Cfrench:hemtoppage
Hemerythrins
What are hemerythrins?
Hemerythrins are oxygen binding proteins found in certain invertebrates: sipunculid worms (peanut worms), brachiopods (lamp shells) and some annelid worms. One has also been found in an amoeba. They serve the same function as hemoglobin and myoglobin in vertebrates, but do not contain a heme prosthetic group; instead they contain non-heme iron. Each hemerythin subunit contains two iron atoms bound to a characteristic set of ligands - five histidines, one aspartate and one glutamate.
- Stenkamp, R.E. 1994. Dioxygen and hemerythin. Chemical Reviews 94, 715-726.
- Wilkins, R.G. 1992. Binuclear iron centres in proteins. Chemical Society Reviews ?, 171-178.
- Vanin, S., Negrisolo, E., Bailly, X., Bubacco, L., Beltramini, M., and Salvato, B. 2006. Molecular evolution and phylogeny of sipunculan hemerythrins. Journal of Molecular Evolution 62. 32-41.
What are bacteriohemerythrins?
Recently, proteins with similar sequence to hemerythrins have been found in some bacteria. Two of these, from Methylococcus capsulatus and Desulfovibrio vulgaris, have been expressed in Escherichia coli, purified, and shown to possess iron atoms and to bind oxygen in the same way as animal hemerythrins.
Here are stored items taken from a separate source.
(* ===== verification/RuleChange.v ===== *)
(** go/services/multiorch/consensus/rule_change.go: the recruit, check, promote
    workflow an orchestrator runs to change a shard's rule.

    The RPC client is a parameter that answers every call.  The goroutines write
    their results to a buffered channel: [Delivery] is the order in which the
    channel delivers them.  Every RPC a run issues is recorded, so that theorems
    can speak of what was sent. *)

From stdpp Require Import base strings list gmap.
From S2P Require Import Prelude ClusterMetadata TopoId Compare Cohort Revocation.
From S2P Require Import Proposals Backoff Health FailoverBackoff.

Local Open Scope Z_scope.

Record PromoteRequest := mkPromoteRequest {
  pr_Proposal : option CoordinatorProposal;
  pr_Reason : string;
  pr_AcceptedNodeIds : IDs
}.

(** The multipooler RPCs used: the status a Recruit answers with, and the error of
    a Promote, SetPrimary or Status call. *)
Record MultipoolerClient := mkMultipoolerClient {
  rpc_Recruit : Multipooler -> option TermRevocation -> result (option ConsensusStatus);
  rpc_Promote : Multipooler -> PromoteRequest -> option gerror;
  rpc_SetPrimary : Multipooler -> option ReplicationPrimary -> option gerror;
  rpc_Status : Multipooler -> result (option ConsensusStatus)
}.

Inductive Call :=
| CallRecruit (to : Multipooler) (revocation : option TermRevocation)
| CallPromote (to : Multipooler) (req : PromoteRequest)
| CallSetPrimary (to : Multipooler) (primary : option ReplicationPrimary).

Record recruitResult := mkRecruitResult { rec_pooler : Multipooler; rec_cs : option ConsensusStatus }.

Record promoteResult := mkPromoteResult { prom_poolerName : string; prom_isLeader : bool; prom_err : option gerror }.

(** The order in which the two channels deliver. *)
Record Delivery := mkDelivery {
  deliver_recruits : list recruitResult -> list recruitResult;
  deliver_promotes : list promoteResult -> list promoteResult
}.

Record coordinatorLedRuleChange := mkRuleChange {
  reason : string;
  (** the argument counts the calls: each draws and reads the clock anew *)
  tryBuildProposal : nat -> option TermRevocation -> Statuses -> result (option CoordinatorProposal);
  checkProposalPossible : option TermRevocation -> Statuses -> option gerror
}.

(** [p.Multipooler] and [p.Multipooler.Id.Name]: nil pointers panic. *)
Definition deref_Multipooler (p : option PoolerHealthState) : result Multipooler :=
  match GetMultipooler p with Some mp => Ok mp | None => Err (err "panic: nil Multipooler") end.

Definition deref_pooler (p : option PoolerHealthState) : result Multipooler :=
  mp ← deref_Multipooler p;
  match mp_Id mp with Some _ => Ok mp | None => Err (err "panic: nil Multipooler.Id") end.

Fixpoint each {A B} (f : A -> result B) (l : list A) : result (list B) :=
  match l with
  | [] => Ok []
  | x :: l' => y ← f x; ys ← each f l'; Ok (y :: ys)
  end.

(** ** Proposals *)

Abbreviation AddressByID := (gmap string (option PoolerAddress)).

Definition buildCohortMaps (cohort : list (option PoolerHealthState))
    : result (AddressByID * gmap string (option PoolerHealthState)) :=
  foldl (fun acc p =>
    '(addressByID, healthByID) ← acc;
    mp ← deref_Multipooler p;
    let key := ClusterIDString (mp_Id mp) in
    Ok (<[key := PoolerAddressFor (Some mp)]> addressByID, <[key := p]> healthByID))
    (Ok (∅, ∅)) cohort.
Definition demo_restored_client : MultipoolerClient :=
  mkMultipoolerClient
    (fun mp rev => Ok (demo_status (mp_Id mp) rev
       (decided (Some (mkShardRule (rn 0 1) None [] None orch1 (ts 1)))) "0/10"))
    (fun _ _ => None) (fun _ _ => None) (fun _ => Err (err "unused")).

Definition demo_init : Coordinator * (list Call * option gerror) :=
  ShardInit_Execute false (NewCoordinator orch1) demo_topo (fun _ ids => Ok (true, ids)) demo_restored_client
    in_order demo_draws (mkTimestamp 300 0) (300 * second) (Some (mkShardKey "db" "default" "0-inf"))
    [demo_restored p1; demo_restored p2; demo_restored p3].

Lemma bootstrap_cohort_is_safe_witness :
  snd (snd demo_init) = None /\
  exists mp req, CallPromote mp req ∈ fst (snd demo_init) /\
    GetCohortMembers (GetProposal (GetProposedTransition (pr_Proposal req))) = [p1; p2; p3] /\
    exists policy, SatisfiedBy policy [p1; p2; p3] = None /\
      forall quorum, Forall valid_id quorum -> poolerKeysOf quorum ⊆ poolerKeysOf [p1; p2; p3] ->
        SatisfiedBy policy quorum = None ->
        exists k, k ∈ poolerKeysOf quorum /\ k ∈ poolerKeysOf [p1; p2; p3] ∖ {[ClusterIDString p1]}.
Proof.
  split; [vm_compute; reflexivity|].
  assert (exists mp req, nth_error (fst (snd demo_init)) 3 = Some (CallPromote mp req) /\
    GetCohortMembers (GetProposal (GetProposedTransition (pr_Proposal req))) = [p1; p2; p3])
    as (mp & req & Hn & Hm) by (do 2 eexists; split; vm_compute; reflexivity).
  assert (demo_init = (fst demo_init, (fst (snd demo_init), snd (snd demo_init)))) as Hd
    by (by rewrite <- !surjective_pairing).
  assert (CallPromote mp req ∈ fst (snd demo_init)) as Hin by (apply list_elem_of_In; by eapply nth_error_In).
  exists mp, req. split_and!; [exact Hin|exact Hm|].
  destruct (bootstrap_cohort_is_safe in_order false _ _ _ _ _ _ _ _ _ _ _ _ _ Hd Hin)
    as (pp & policy & offered & committed & cohort & _ & _ & _ & _ & _ & Hsat & Hsafe & _ & Hprom).
  pose proof (proj1 (Hprom mp req eq_refl)) as Hc. rewrite Hm in Hc. rewrite <- Hc in Hsat, Hsafe.
  exists policy. split; [exact Hsat|].
  assert (exists lost, lost ∈ cohort /\ poolerID lost = p1) as (lost & Hl & Hp).
  { destruct cohort as [|lost rest]; [done|]. exists lost. split; [left|]. by injection Hc. }
  assert (Forall valid_id [p1; p2; p3]) as Hv by by_decide.
  pose proof (proj2 (Hsafe eq_refl Hv lost Hl)) as Hq. rewrite Hp in Hq. exact Hq.
Defined.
Searches of genomic sequence databases have shown that hemerythrin-like proteins (for which we propose the name 'bacteriohemerythrins') are present in many genera of bacteria. Some are simple single-domain hemerythrins like those of animals; in other cases the hemerythrin domain is fused to another domain, most commonly a signal transduction domain such as a methyl-accepting chemotaxis receptor (MCP), a GGDEF domain, or a histidine kinase domain. In these cases the hemerythrin presumably functions as an oxygen-sensing domain.
- Xiong, J., Kurtz, D.M., Ai, J., and Sanders-Loehr, J. 2000. A hemerythrin-like domain in a bacterial chemotaxis protein. Biochemistry 39, 5117-5125.
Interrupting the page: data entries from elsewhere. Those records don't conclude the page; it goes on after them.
(* ===== verification/WireFacts.v ===== *)
(** Lemmas on packets: what an encoder writes, what a reader reads back, and that a
    packet put together in place reaches the stream as its header and body, whichever
    buffer it was built in and whatever the connection does. *)

From Stdlib Require Import Strings.Byte.
From stdpp Require Import base numbers list strings.
From S2P Require Import Prelude.
From S2P Require Import Bytes.
From S2P Require Import Diagnostics.
From S2P Require Import BufPool.
From S2P Require Import Wire.

Local Open Scope Z_scope.
Local Open Scope go_scope.

Create HintDb wire.

(** Evaluates the comparisons of message types and field codes. *)
Ltac byte_tests :=
  repeat match goal with
  | |- context [@bool_decide (?a = ?b) ?D] =>
      lazymatch type of a with byte =>
        let v := eval vm_compute in (@bool_decide (a = b) D) in
        lazymatch v with true => idtac | false => idtac end; change (@bool_decide (a = b) D) with v
      end
  end;
  cbv iota; cbn [orb andb negb].

(** ** Overwriting part of a buffer *)

Lemma put_at_app pre l junk :
  (length l <= length junk)%nat -> put_at (pre ++ junk) (length pre) l = pre ++ l ++ drop (length l) junk.
Proof. intros H. unfold put_at. by rewrite take_app_length, drop_app_add. Qed.

Lemma put_at_length buf pos l : (pos + length l <= length buf)%nat -> length (put_at buf pos l) = length buf.
Proof. intros H. unfold put_at. rewrite !length_app, length_take, length_drop. lia. Qed.

Lemma take_put_at buf pos l :
  (pos + length l <= length buf)%nat -> take (pos + length l) (put_at buf pos l) = take pos buf ++ l.
Proof.
  intros H. unfold put_at. rewrite app_assoc. apply take_app_length'. rewrite length_app, length_take. lia.
Qed.

(** ** What encoders write *)

(** [enc] writes [l], whatever the buffer held there. *)
Definition writes (enc : encoder) (l : list byte) : Prop :=
  forall pre junk, (length l <= length junk)%nat ->
    enc (pre ++ junk) (length pre) = Some (pre ++ l ++ drop (length l) junk, (length pre + length l)%nat).

Lemma writes_fixed l : writes (writeBytes_fixed l) l.
Proof.
  intros pre junk H. unfold writeBytes_fixed. rewrite length_app, (proj2 (Nat.leb_le _ _)) by lia.
  by rewrite put_at_app.
Qed.

Lemma writes_byte b : writes (writeByteAt b) [b].
Proof. apply writes_fixed. Qed.
Lemma writes_int16 v : writes (writeInt16At v) (be_bytes 2 v).
Proof. apply writes_fixed. Qed.
Lemma writes_int32 v : writes (writeInt32At v) (be_bytes 4 v).
Proof. apply writes_fixed. Qed.
Lemma writes_uint32 v : writes (writeUint32At v) (be_bytes 4 v).
Proof. apply writes_fixed. Qed.

Lemma writes_bytes l : writes (writeBytesAt l) l.
Proof.
  intros pre junk H. unfold writeBytesAt. rewrite length_app, (proj2 (Nat.leb_le _ _)) by lia.
  replace ((length pre + length junk - length pre) `min` length l)%nat with (length l) by lia.
  by rewrite take_ge, put_at_app by done.
Qed.

Lemma writes_nil : writes enc_nil [].
Proof. intros pre junk H. cbn. by rewrite drop_0, Nat.add_0_r. Qed.

Lemma writes_seq e1 e2 l1 l2 : writes e1 l1 -> writes e2 l2 -> writes (e1 +>+ e2) (l1 ++ l2).
Proof.
  intros H1 H2 pre junk H. rewrite length_app in H. unfold enc_seq. rewrite H1 by lia. cbn.
  rewrite (app_assoc pre), <- length_app, H2 by (rewrite length_drop; lia).
  rewrite drop_drop, !length_app, <- !app_assoc. by rewrite Nat.add_assoc.
Qed.

Lemma writes_string s : writes (writeStringAt s) (bytes_of s ++ [x00]).
Proof. apply (writes_seq (writeBytesAt (bytes_of s)) (writeByteAt x00)); [apply writes_bytes|apply writes_byte]. Qed.

(** A length-prefixed byte string on the wire; [None] is NULL. *)
Definition byte_string_bytes (b : option (list byte)) : list byte :=
  match b with None => be_bytes 4 (-1) | Some l => be_bytes 4 (len l) ++ l end.

Lemma writes_byte_string b : writes (writeByteStringAt b) (byte_string_bytes b).
Proof.
  destruct b as [l|]; [|apply writes_int32].
  apply (writes_seq (writeInt32At (len l)) (writeBytesAt l)); [apply writes_int32|apply writes_bytes].
Qed.

Lemma writes_list {A} (f : A -> encoder) (g : A -> list byte) l :
  (forall x, writes (f x) (g x)) -> writes (enc_list f l) (concat (g <$> l)).
Proof. intros Hf. induction l as [|x l IH]; [apply writes_nil|]. by apply writes_seq. Qed.

#[export] Hint Resolve writes_byte writes_int16 writes_int32 writes_uint32 writes_bytes writes_nil writes_string
  writes_byte_string writes_list writes_seq : wire.

(** ** What readers read *)

(** [rd] reads the bytes [l] as [v] and stops after them. *)
Definition reads {A} (rd : Rd A) (l : list byte) (v : A) : Prop :=
  forall pre rest,
    rd (mkMessageReader (pre ++ l ++ rest) (length pre)) =
      (inr v, mkMessageReader (pre ++ l ++ rest) (length pre + length l)).

Lemma reads_ret {A} (v : A) : reads (mret v) [] v.
Proof. intros pre rest. cbn. by rewrite Nat.add_0_r. Qed.

Lemma reads_bind {A B} (m : Rd A) (f : A -> Rd B) l1 l2 v w :
  reads m l1 v -> reads (f v) l2 w -> reads (m ≫= f) (l1 ++ l2) w.
Proof.
  intros H1 H2 pre rest. unfold mbind, rd_mbind, rd_bind. rewrite <- app_assoc, H1.
  rewrite !(app_assoc pre l1), <- length_app, H2. by rewrite !length_app, <- Nat.add_assoc.
Qed.

Lemma reads_wrap {A} msg (m : Rd A) l v : reads m l v -> reads (rd_wrap msg m) l v.
Proof. intros H pre rest. unfold rd_wrap. by rewrite H. Qed.

Lemma reads_ext {A} (m : Rd A) l l' v : l = l' -> reads m l v -> reads m l' v.
Proof. by intros <-. Qed.

Lemma reads_then_ret {A B} (m : Rd A) (f : A -> B) l v : reads m l v -> reads (x ← m; mret (f x)) l (f v).
Proof. intros H. eapply reads_ext; [apply app_nil_r|]. eapply reads_bind; [exact H|]. apply reads_ret. Qed.

Lemma reads_bytes l : reads (ReadBytes (length l)) l l.
Proof.
  intros pre rest. unfold ReadBytes. cbn [r_buf r_pos]. rewrite !length_app.
  rewrite (proj2 (Nat.ltb_ge _ _)) by lia. by rewrite drop_app_length, take_app_length.
Qed.

Lemma reads_byte b : reads ReadByte [b] b.
Proof. intros pre rest. unfold ReadByte. cbn [r_buf r_pos app]. by rewrite list_lookup_middle. Qed.

Lemma reads_uint16 v : 0 <= v < 2 ^ 16 -> reads ReadUint16 (be_bytes 2 v) v.
Proof.
  intros Hv. replace v with (be_value (be_bytes 2 v)) at 2 by (rewrite be_value_bytes; apply Z.mod_small; done).
  apply (reads_then_ret (ReadBytes 2)), (reads_bytes (be_bytes 2 v)).
Qed.

Lemma reads_uint32 v : in_uint32 v -> reads ReadUint32 (be_bytes 4 v) v.
Proof.
  intros Hv. replace v with (be_value (be_bytes 4 v)) at 2 by (rewrite be_value_bytes; apply Z.mod_small; done).
  apply (reads_then_ret (ReadBytes 4)), (reads_bytes (be_bytes 4 v)).
Qed.

(** Only the low bits of an integer are written. *)
Lemma be_bytes_mod n z : be_bytes n (z mod 256 ^ Z.of_nat n) = be_bytes n z.
Proof.
  rewrite <- be_value_bytes. transitivity (be_bytes (length (be_bytes n z)) (be_value (be_bytes n z))).
  - by rewrite be_bytes_length.
  - apply be_bytes_value.
Qed.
- Kao, W.-C., Chen, Y.-R., Yi, E.C., Lee, H., Tian, Q., Wu, K.-M., Tsai, S.-F., Yu, S.S.-F., Chen, Y.-J., Aebersold, R., and Chan, S.I. 2004. Quantitative proteomic analysis of metabolic regulation by copper ions in Methylococcus capsulatus (Bath). Journal of Biological Chemistry 279, 51554-51560.
- Karlsen, O.A., Ramsevik, L., Bruseth, L.J., Larsen, O., Brenner, A., Berven, F.S., Jensen, H.B., and Lillehaug, J.R. 2005. Characterization of a prokaryotic hemerythrin from the methanotrophic bacterium Methylococcus capsulatus (Bath). FEBS Journal 272, 2428-2440.
- Isaza, C.E., Silaghi-Dumitrescu, R., Iyer, R.B., Kurtz, D.M., and Chan, M.K. 2006. Structural Basis for O2 sensing by the hemerythrin-like domain of a bacterial chemotaxis protein: substrate tunnel and fluxional N-terminus. Biochemistry 45, 9023-9031.
Why are we interested in hemerythrins?
Mainly because we are interested in magnetotactic bacteria, and our sequence searches show that magnetotactic bacteria contain far more different bacteriohemerythrins than any other type of bacteria for which genome data are available. Most species with bacteriohemerythrins have only one or two; a few have five or six, a couple as many as ten. The two species of Magnetospirillum which have been sequenced appear to contain around thirty different bacteriohemerythrin genes each, and Magnetococcus at least seventeen. Surely they must be playing some important role in the magnetotactic lifestyle. Some of them, such as those with MCP domains, are probably involved in finding the zone with the low oxygen concentration required for good growth and magnetosome formation; others may be involved in oxygen storage or magnetite synthesis.